## REQUIRED WORK
Search the entries below for "dquote" and copy each matching line.

Saved data entries
(** * Products REST API: validation rules, handlers and routes

    A shallow embedding of the product API of this repository:
    - [src/router.ts]: the route table with its express-validator chains;
    - [src/handlers/product.ts]: the six request handlers;
    - the parts of validator.js, express-validator and the ORM that the
      routes and handlers call, as far as their results depend on them.

    A request is a path parameter and a JSON body; a handler maps a store
    (the products table) and a request to a new store and a response. *)

From Stdlib Require Import ZArith NArith Ascii String List Bool Lia.
From Stdlib Require Import DecimalString DecimalPos.
From stdpp Require Import gmap sorting strings.

Local Open Scope Z_scope.

(** ** JavaScript values of a JSON body *)

Module JS.

(** A JSON number, written as the ECMAScript number-to-string algorithm sees
    it: sign, the integer [s] of the significant digits and the decimal
    exponent, the value being [s * 10 ^ num_exp].  The number is in canonical
    form when [s] has no trailing zero digit (the "k as small as possible" of
    the algorithm); zero has [s = 0]. *)
Record jsnum := mkNum { num_neg : bool; num_mant : N; num_exp : Z }.

Definition canonical (x : jsnum) : Prop :=
  if (num_mant x =? 0)%N then num_exp x = 0
  else (num_mant x mod 10)%N <> 0%N.

(** The values a field of a parsed JSON body (or a missing field) can hold;
    arrays and nested objects are left out. *)
Inductive jsval :=
| JUndefined
| JNull
| JBool (b : bool)
| JNum (x : jsnum)
| JStr (s : string).

(** Decimal digits of a positive integer, and of a natural number. *)
Definition digits_of (m : N) : string := NilEmpty.string_of_uint (N.to_uint m).
Definition decimal_of (z : Z) : string := NilZero.string_of_uint (N.to_uint (Z.to_N z)).

Fixpoint zeros (n : nat) : string :=
  match n with
  | O => EmptyString
  | S n' => String "0" (zeros n')
  end.

(** The exponent part: the letter e, the sign of [e] and the decimal digits of
    its absolute value. *)
Definition exponent_part (e : Z) : string :=
  let sign := if e <? 0 then "-"%string else "+"%string in
  ("e" ++ sign ++ decimal_of (Z.abs e))%string.
(** * Protein structure graphs: construction and derivation

    A shallow embedding of [graphein/protein/graphs.py] (with the residue
    table of [graphein/protein/resi_atoms.py]) and the properties of its
    granularity reducer, graph assembler, graph deriver and batch executor.

    Conventions of the embedding:
    - a pandas [DataFrame] is the list of its rows in index order; the
      functions below always work on a fresh [RangeIndex], so the index of a
      row is its position;
    - [float64] values are kept abstract ([Floats]): the code only moves them
      around and takes group means, which is an operation of the class;
    - Python objects that are shared and mutated (the graph-level metadata
      dict, the [kind] sets of edges) live in a [store] and are named by
      locations; everything else is passed by value;
    - a Python call that may raise returns a [result]; functions that touch
      the store are in the state-and-exception monad [M]. *)

From Stdlib Require Import QArith Qcanon.
From stdpp Require Import gmap strings list fin_maps functions pretty sorting numbers.

Close Scope Qc_scope.
Close Scope Q_scope.
Open Scope string_scope.
Open Scope list_scope.

(** ** Exceptions and results *)

Inductive exn :=
  | AssertionError (msg : string)
  | KeyError (key : string)
  | IndexError
  | TypeError
  | AttributeError
  | ProteinGraphConfigurationError (msg : string)
  | External (what : string).

Inductive result (A : Type) :=
  | Ok (a : A)
  | Raise (e : exn).
Arguments Ok {A} a.
Arguments Raise {A} e.

#[global] Instance result_ret : MRet result := fun A a => Ok a.
#[global] Instance result_bind : MBind result := fun A B f r =>
  match r with Ok a => f a | Raise e => Raise e end.
#[global] Instance result_fmap : FMap result := fun A B f r =>
  match r with Ok a => Ok (f a) | Raise e => Raise e end.

(** What a collaborator outside this module hands back: a value, or an error
    of its own, which surfaces as [External]. *)
Definition lift_ext {A} (r : string + A) : result A :=
  match r with inl e => Raise (External e) | inr a => Ok a end.

(** Python truthiness of an [Optional[str]]: [None] and the empty string are
    false. *)
Definition truthy (o : option string) : bool :=
  match o with
  | Some s => negb (String.eqb s "")
  | None => false
  end.

(** ** [number_groups_of_runs] *)

Section runs.
Context {A : Type} `{EqDecision A}.
(** [str] is Python's [str()] on the values ([astype(str)]). *)
Variable str : A → string.

(** [df["val"].shift()]: every value moves one row down, the first row
    gets the missing value. *)
Definition shift (l : list A) : list (option A) :=
  take (length l) (None :: (Some <$> l)).
(** X12.  Let a token that is not handled as a group sit at a node with
    data whose cycle time is missing, zero or NaN and whose capacity is
    missing or a number that is not negative.  A tick whose effective
    delta, [delta * simulationSpeed], is a positive number (of at least
    [2^-1074], the least positive binary64 number, so that the product
    does not underflow to 0) completes the node at once, whatever the
    token's numeric progress: the token is replaced by the fan-out of the
    node.  (A token handled as a group advances by the cycle time of its
    fastest child instead, and a negative capacity is outside this
    statement.) *)
Theorem zero_cycle_completes env speed delta p nd (q d : Q) :
  inTransit p = false →
  nodeDataMap env !! nodeId p = Some (Some nd) →
  groupMode p = None →
  num_or (cycleTime nd) (num_of_Z 0) = num_of_Z 0 →
  (maxCapacity nd = None
   ∨ ∃ m, maxCapacity nd = Some (Fin m) ∧ (0 <= m)%Q) →
  progress p = Fin q →
  num_mul delta speed = Fin d → (leastPositive64 <= d)%Q →
  advance env speed delta p
  = map (fanOutPath env (nodeId p)) (nextNodes env (nodeId p)).
Proof.
  intros Hat Hnd Hmode Hzero Hcap Hq Hd Hleast.
  assert (0 < d)%Q as Hpos
    by (apply Qlt_le_trans with leastPositive64; [reflexivity | exact Hleast]).
  unfold advance, processPath. rewrite Hat, Hnd.
  unfold advancedProgress, cycleDurationOf, effectiveCycleTime.
  rewrite Hmode, Hzero, Hq, Hd.
  destruct (num_or_stage_capacity _ Hcap) as (m & -> & Hm).
  unfold num_of_Z at 1. rewrite num_div_pos by done.
  rewrite num_div_zero; [done|done|].
  unfold Qdiv. by rewrite Qmult_0_l.
Qed.
(** C7: for every policy mapping and every agent name [n], toggling [n]
    twice gives a mapping in which the policy of [n] is the original one,
    every other entry is untouched, and the generated lines and text are
    the original ones; when the mapping stores a boolean under [n], the
    mapping itself is the original one. *)
Theorem C7_double_toggle
    (siteUrl contact : jsstring) (settings : gmap jsstring bool) (n : jsstring) :
  allowed (toggle (toggle settings n) n) n = allowed settings n
  /\ toggle (toggle settings n) n !! n = Some (allowed settings n)
  /\ (forall k, k <> n -> toggle (toggle settings n) n !! k = settings !! k)
  /\ (forall b, settings !! n = Some b ->
      toggle (toggle settings n) n !! n = Some b
      /\ toggle (toggle settings n) n = settings)
  /\ generate_lines siteUrl contact (toggle (toggle settings n) n)
     = generate_lines siteUrl contact settings
  /\ generate siteUrl contact (toggle (toggle settings n) n)
     = generate siteUrl contact settings.
Proof.
  assert (Hlines : generate_lines siteUrl contact (toggle (toggle settings n) n)
                   = generate_lines siteUrl contact settings).
  { apply generate_lines_ext, Forall_forall. intros e _.
    apply toggle_twice_allowed. }
  split; [apply toggle_twice_allowed|]. split.
  { by rewrite toggle_lookup_same, allowed_toggle_same, negb_involutive. }
  split; [intros k Hk; by rewrite !toggle_lookup_other|]. split.
  { intros b Hb. rewrite (toggle_twice_stored settings n b Hb). done. }
  split; [exact Hlines|]. unfold generate. by rewrite Hlines.
Qed.

Lemma C7_double_toggle_witness :
  toggle (toggle initialSettings (lit "ClaudeBot")) (lit "ClaudeBot")
  = initialSettings.
Proof.
  apply (C7_double_toggle (lit "") (lit "") initialSettings (lit "ClaudeBot"))
    with (b := false).
  reflexivity.
Defined.

(** Without the [try]/[catch] a rejected write would escape the handler. *)
Example rejected_write_throws text err s w :
  ((writeText_call ;; writeText_await text (Some err) ;; setCopied true) (s, w)).1
  = Throw err.
Proof. reflexivity. Qed.

(** C8: the copy handler completes normally whether the clipboard write
    is fulfilled or rejected, and requests exactly one write.  On success
    [copied] becomes true and the clipboard holds the generated text; on
    failure the error is logged, the clipboard is untouched and [copied]
    is false.  In both cases the site URL, the contact, the policy mapping
    and the generated text are unchanged. *)
Theorem C8_copy_outcomes (outcome : option error) (s : State) (w : World) :
  let r := handleCopy outcome (s, w) in
  let s' := r.2.1 in
  let w' := r.2.2 in
  r.1 = Normal tt
  /\ siteUrl s' = siteUrl s /\ contact s' = contact s
  /\ settings s' = settings s /\ generatedContent s' = generatedContent s
  /\ writeText_calls w' = S (writeText_calls w)
  /\ downloads w' = downloads w
  /\ match outcome with
     | None =>
         copied s' = true
         /\ clipboard w' = Some (generatedContent s)
         /\ console w' = console w
     | Some err =>
         copied s' = false
         /\ clipboard w' = clipboard w
         /\ console w' = console w ++ [err]
     end.
Proof. destruct outcome; simpl; repeat split. Qed.
(** * news-agent: the chat relay of flask-server/server.py and the agent
      wrapper of flask-server/agent.py, embedded and verified.

    Python strings are embedded as [string]; a character stands for a code
    point below 256.  Dictionaries used as maps are [gmap]s, the message log
    is a list, and the handlers run in a small state, exception and output
    monad: the state is the pair of module globals [messages] and
    [sessions] together with the pool of sleeping [delayed_response]
    threads, the output is the list of Socket.IO emissions. *)

From Stdlib Require Import Ascii String.
From stdpp Require Import gmap strings list fin_maps pretty.

(** ** Python string helpers *)

Module Py.

(** [str.isspace] on one code point below 256: TAB..CR, FS..US, space,
    NEL and NBSP. *)
Definition isspace (c : ascii) : bool :=
  let n := nat_of_ascii c in
  (((9 <=? n) && (n <=? 13)) || ((28 <=? n) && (n <=? 32))
   || (n =? 133) || (n =? 160))%nat.

Fixpoint lstrip (s : string) : string :=
  match s with
  | EmptyString => EmptyString
  | String c s' => if isspace c then lstrip s' else s
  end.

Definition rstrip (s : string) : string :=
  String.rev (lstrip (String.rev s)).

(** [s.strip()] *)
Definition strip (s : string) : string := lstrip (rstrip s).

(** Truth value of a string: [not s] holds of the empty string only. *)
Definition truthy (s : string) : bool :=
  match s with EmptyString => false | _ => true end.

(** Exceptions, by class and message. *)
Inductive exn :=
| KeyError (key : string)
| IndexError (msg : string)
| TypeError (msg : string)
| ValueError (msg : string)
| Exception (msg : string).

(** [repr(s)] of a string.  The quote is the apostrophe, unless the string
    holds an apostrophe and no double quote.  The quote and the backslash
    are escaped with a backslash, TAB, LF and CR as [\t], [\n] and [\r],
    and every other code point that is not printable (below 32, 127 to
    160, and 173) as [\x] and two lower-case hexadecimal digits. *)
Definition squote : ascii := "039"%char.
Definition dquote : ascii := "034"%char.
Definition backslash : ascii := "092"%char.

Definition isprintable (c : ascii) : bool :=
  let n := nat_of_ascii c in
  (((32 <=? n) && (n <=? 126)) || ((161 <=? n) && negb (n =? 173)))%nat.

Definition hex_digit (n : nat) : ascii :=
  nth n (list_ascii_of_string "0123456789abcdef") "0"%char.

Fixpoint contains (c : ascii) (s : string) : bool :=
  match s with
  | EmptyString => false
  | String c' s' => if Ascii.eqb c c' then true else contains c s'
  end.

Definition repr_char (quote c : ascii) : string :=
  let n := nat_of_ascii c in
  if Ascii.eqb c quote || Ascii.eqb c backslash
  then String backslash (String c EmptyString)
  else if (n =? 9)%nat then String backslash "t"
  else if (n =? 10)%nat then String backslash "n"
  else if (n =? 13)%nat then String backslash "r"
  else if isprintable c then String c EmptyString
  else String backslash
         (String "x" (String (hex_digit (n / 16))
                        (String (hex_digit (n mod 16)) EmptyString))).

Fixpoint repr_body (quote : ascii) (s : string) : string :=
  match s with
  | EmptyString => EmptyString
  | String c s' => repr_char quote c +:+ repr_body quote s'
  end.

Definition repr (s : string) : string :=
  let quote :=
    if contains squote s && negb (contains dquote s) then dquote else squote in
  String quote (repr_body quote s +:+ String quote EmptyString).

(** [str(e)].  An exception with one argument prints as that argument,
    except [KeyError], which prints as the [repr] of its key. *)
Definition str (e : exn) : string :=
  match e with
  | KeyError k => repr k
  | IndexError m | TypeError m | ValueError m | Exception m => m
  end.

End Py.

(** ** agent.py *)

Module Agent.

Import Py.

Record question := Question {
  key : string;
  question_text : string;
  description : string
}.

(** [self.preference_questions], assigned in [NewsAgent.__init__]. *)
Definition preference_questions : list question := [
  Question "tone_of_voice"
    "Hi, before we begin, please answer some questions. 
What's your preferred tone of voice? (formal, casual, enthusiastic)"
    "Preferred communication style";
  Question "response_format"
    "How do you like information presented? (bullet points, paragraphs)"
    "Response format preference";
  Question "language"
    "What's your preferred language? (English, Spanish, etc.)"
    "Language preference";
  Question "interaction_style"
    "What's your preferred interaction style? (concise, detailed)"
    "Level of detail preference";
  Question "news_topics"
    "What news topics interest you most? (technology, sports, politics, etc.)"
    "Preferred news topics"
].

(** *** Construction of the agent

    The process environment holds the two API keys or not; the two client
    constructors belong to external packages and either return or raise. *)

Record environ := Environ {
  OPENAI_API_KEY : option string;
  EXA_API_KEY : option string;
  OpenAI_ctor : option exn;     (* [Some e]: [OpenAI(...)] raises [e] *)
  Exa_ctor : option exn         (* [Some e]: [Exa(...)] raises [e] *)
}.

(** The instance, as far as the server reads it. *)
Record NewsAgent := MkNewsAgent {
  model : string;
  questions : list question
}.

(** [def __init__(self)]: the positional parameters after [self]. *)
Definition init_params : list string := [].

(** The body of [__init__]. *)
Definition init_body (env : environ) : exn + NewsAgent :=
  match OPENAI_API_KEY env with
  | None => inl (ValueError "OPENAI_API_KEY environment variable is required")
  | Some k1 =>
    if negb (truthy k1)
    then inl (ValueError "OPENAI_API_KEY environment variable is required")
    else
      match EXA_API_KEY env with
      | None => inl (ValueError "EXA_API_KEY environment variable is required")
      | Some k2 =>
        if negb (truthy k2)
        then inl (ValueError "EXA_API_KEY environment variable is required")
        else
          match OpenAI_ctor env with
          | Some e => inl e
          | None =>
            match Exa_ctor env with
            | Some e => inl e
            | None => inr (MkNewsAgent "gpt-4.1-nano" preference_questions)
            end
          end
      end
  end.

## FINAL ANSWER
Definition dquote : ascii := "034"%char.
    if contains squote s && negb (contains dquote s) then dquote else squote in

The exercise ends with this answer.